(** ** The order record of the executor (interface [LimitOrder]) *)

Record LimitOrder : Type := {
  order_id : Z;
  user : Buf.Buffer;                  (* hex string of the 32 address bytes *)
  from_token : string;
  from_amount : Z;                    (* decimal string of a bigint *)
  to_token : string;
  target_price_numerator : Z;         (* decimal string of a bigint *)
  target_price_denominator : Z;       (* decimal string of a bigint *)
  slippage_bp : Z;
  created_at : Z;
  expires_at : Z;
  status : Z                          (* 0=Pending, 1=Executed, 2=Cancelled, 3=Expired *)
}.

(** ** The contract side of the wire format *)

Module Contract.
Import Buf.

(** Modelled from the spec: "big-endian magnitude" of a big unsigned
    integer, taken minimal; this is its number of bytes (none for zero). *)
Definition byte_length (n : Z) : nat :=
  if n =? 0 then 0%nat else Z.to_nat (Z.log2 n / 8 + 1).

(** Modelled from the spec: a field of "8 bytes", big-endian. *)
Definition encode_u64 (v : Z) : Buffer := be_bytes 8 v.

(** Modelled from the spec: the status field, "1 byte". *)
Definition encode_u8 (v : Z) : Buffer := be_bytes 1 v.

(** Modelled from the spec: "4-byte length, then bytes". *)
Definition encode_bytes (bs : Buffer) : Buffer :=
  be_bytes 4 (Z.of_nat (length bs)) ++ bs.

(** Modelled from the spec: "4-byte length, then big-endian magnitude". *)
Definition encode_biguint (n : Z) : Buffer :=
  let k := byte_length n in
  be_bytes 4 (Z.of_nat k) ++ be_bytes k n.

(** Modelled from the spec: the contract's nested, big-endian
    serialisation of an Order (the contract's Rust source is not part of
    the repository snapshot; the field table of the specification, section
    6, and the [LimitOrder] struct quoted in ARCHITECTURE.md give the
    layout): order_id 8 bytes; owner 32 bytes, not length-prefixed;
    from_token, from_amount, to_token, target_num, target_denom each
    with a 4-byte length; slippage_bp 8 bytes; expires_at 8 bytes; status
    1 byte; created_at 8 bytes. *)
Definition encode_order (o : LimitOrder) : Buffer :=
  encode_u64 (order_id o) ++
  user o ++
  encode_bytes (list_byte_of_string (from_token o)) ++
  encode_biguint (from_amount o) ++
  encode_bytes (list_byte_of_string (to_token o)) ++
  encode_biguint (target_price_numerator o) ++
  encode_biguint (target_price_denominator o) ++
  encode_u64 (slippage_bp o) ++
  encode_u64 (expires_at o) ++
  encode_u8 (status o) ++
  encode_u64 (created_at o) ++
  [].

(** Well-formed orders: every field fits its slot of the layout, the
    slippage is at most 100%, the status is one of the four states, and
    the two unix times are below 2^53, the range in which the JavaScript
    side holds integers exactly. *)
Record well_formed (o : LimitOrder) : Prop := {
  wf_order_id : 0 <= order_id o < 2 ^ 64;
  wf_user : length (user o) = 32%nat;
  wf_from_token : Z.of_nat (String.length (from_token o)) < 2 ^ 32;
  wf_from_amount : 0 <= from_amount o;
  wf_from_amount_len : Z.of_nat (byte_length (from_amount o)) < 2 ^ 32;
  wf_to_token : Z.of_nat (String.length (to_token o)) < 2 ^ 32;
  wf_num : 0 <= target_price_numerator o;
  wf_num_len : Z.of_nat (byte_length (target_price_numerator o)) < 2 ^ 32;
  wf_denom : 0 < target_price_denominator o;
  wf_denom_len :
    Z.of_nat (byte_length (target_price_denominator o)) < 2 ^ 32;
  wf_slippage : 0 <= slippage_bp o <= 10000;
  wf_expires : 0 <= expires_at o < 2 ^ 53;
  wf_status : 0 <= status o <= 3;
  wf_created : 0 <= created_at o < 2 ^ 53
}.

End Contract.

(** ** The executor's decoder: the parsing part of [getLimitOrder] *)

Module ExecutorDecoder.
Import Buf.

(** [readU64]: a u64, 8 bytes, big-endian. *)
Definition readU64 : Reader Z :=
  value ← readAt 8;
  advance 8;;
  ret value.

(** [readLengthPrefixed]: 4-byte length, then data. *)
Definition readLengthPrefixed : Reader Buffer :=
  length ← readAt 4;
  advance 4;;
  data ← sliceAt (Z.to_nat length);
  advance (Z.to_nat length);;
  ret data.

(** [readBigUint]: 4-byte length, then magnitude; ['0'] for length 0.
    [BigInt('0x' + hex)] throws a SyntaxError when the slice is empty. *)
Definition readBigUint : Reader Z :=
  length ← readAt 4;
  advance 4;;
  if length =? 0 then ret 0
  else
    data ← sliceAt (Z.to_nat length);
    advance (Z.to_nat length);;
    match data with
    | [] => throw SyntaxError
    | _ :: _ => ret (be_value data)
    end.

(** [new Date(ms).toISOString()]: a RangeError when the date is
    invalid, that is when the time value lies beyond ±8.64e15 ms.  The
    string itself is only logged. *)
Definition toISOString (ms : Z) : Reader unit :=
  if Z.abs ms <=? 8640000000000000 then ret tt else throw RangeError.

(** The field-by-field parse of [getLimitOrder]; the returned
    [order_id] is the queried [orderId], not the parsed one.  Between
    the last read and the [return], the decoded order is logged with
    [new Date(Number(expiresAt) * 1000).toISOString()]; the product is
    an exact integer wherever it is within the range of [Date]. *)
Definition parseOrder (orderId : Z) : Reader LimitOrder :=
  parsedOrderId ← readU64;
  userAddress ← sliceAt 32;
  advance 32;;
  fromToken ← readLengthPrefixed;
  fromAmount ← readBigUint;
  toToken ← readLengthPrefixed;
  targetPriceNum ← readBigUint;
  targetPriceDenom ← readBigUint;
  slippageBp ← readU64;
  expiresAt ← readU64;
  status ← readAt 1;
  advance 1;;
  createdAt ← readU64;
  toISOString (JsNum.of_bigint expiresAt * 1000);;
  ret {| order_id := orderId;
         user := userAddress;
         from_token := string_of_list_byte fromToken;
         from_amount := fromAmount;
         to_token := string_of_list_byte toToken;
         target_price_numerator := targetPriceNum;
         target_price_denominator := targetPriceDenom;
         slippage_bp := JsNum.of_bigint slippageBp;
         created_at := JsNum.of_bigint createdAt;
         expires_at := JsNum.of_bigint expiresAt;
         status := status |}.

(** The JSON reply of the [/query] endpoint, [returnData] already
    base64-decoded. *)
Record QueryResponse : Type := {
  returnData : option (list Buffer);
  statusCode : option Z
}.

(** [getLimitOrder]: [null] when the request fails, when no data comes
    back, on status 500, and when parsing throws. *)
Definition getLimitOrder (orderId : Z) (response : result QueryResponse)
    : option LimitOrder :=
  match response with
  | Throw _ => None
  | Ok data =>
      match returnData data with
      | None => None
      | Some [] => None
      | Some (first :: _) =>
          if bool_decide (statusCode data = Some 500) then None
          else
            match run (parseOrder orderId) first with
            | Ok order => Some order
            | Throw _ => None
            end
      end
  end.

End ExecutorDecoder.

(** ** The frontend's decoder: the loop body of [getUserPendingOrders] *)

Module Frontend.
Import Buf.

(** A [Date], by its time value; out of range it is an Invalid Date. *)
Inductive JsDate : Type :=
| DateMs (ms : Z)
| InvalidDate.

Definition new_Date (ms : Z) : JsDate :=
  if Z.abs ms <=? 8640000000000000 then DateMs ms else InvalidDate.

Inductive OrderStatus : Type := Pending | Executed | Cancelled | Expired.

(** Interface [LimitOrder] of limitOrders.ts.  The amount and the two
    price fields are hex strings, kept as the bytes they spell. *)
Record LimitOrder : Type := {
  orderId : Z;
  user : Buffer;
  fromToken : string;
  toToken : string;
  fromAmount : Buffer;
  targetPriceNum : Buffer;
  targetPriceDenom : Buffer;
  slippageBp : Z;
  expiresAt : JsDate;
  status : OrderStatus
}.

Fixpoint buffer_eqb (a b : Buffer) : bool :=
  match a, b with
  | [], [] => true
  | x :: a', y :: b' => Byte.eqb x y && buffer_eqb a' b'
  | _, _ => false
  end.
● ● ● ●
Write out only the lines that run from the line containing "wf_denom : 0 < target_price_denominator o;" through the line containing "(** [readBigUint]: 4-byte", both included, exactly as they appear above.

◆ Solution below ◆
  wf_denom : 0 < target_price_denominator o;
  wf_denom_len :
    Z.of_nat (byte_length (target_price_denominator o)) < 2 ^ 32;
  wf_slippage : 0 <= slippage_bp o <= 10000;
  wf_expires : 0 <= expires_at o < 2 ^ 53;
  wf_status : 0 <= status o <= 3;
  wf_created : 0 <= created_at o < 2 ^ 53
}.

End Contract.

(** ** The executor's decoder: the parsing part of [getLimitOrder] *)

Module ExecutorDecoder.
Import Buf.

(** [readU64]: a u64, 8 bytes, big-endian. *)
Definition readU64 : Reader Z :=
  value ← readAt 8;
  advance 8;;
  ret value.

(** [readLengthPrefixed]: 4-byte length, then data. *)
Definition readLengthPrefixed : Reader Buffer :=
  length ← readAt 4;
  advance 4;;
  data ← sliceAt (Z.to_nat length);
  advance (Z.to_nat length);;
  ret data.

(** [readBigUint]: 4-byte length, then magnitude; ['0'] for length 0.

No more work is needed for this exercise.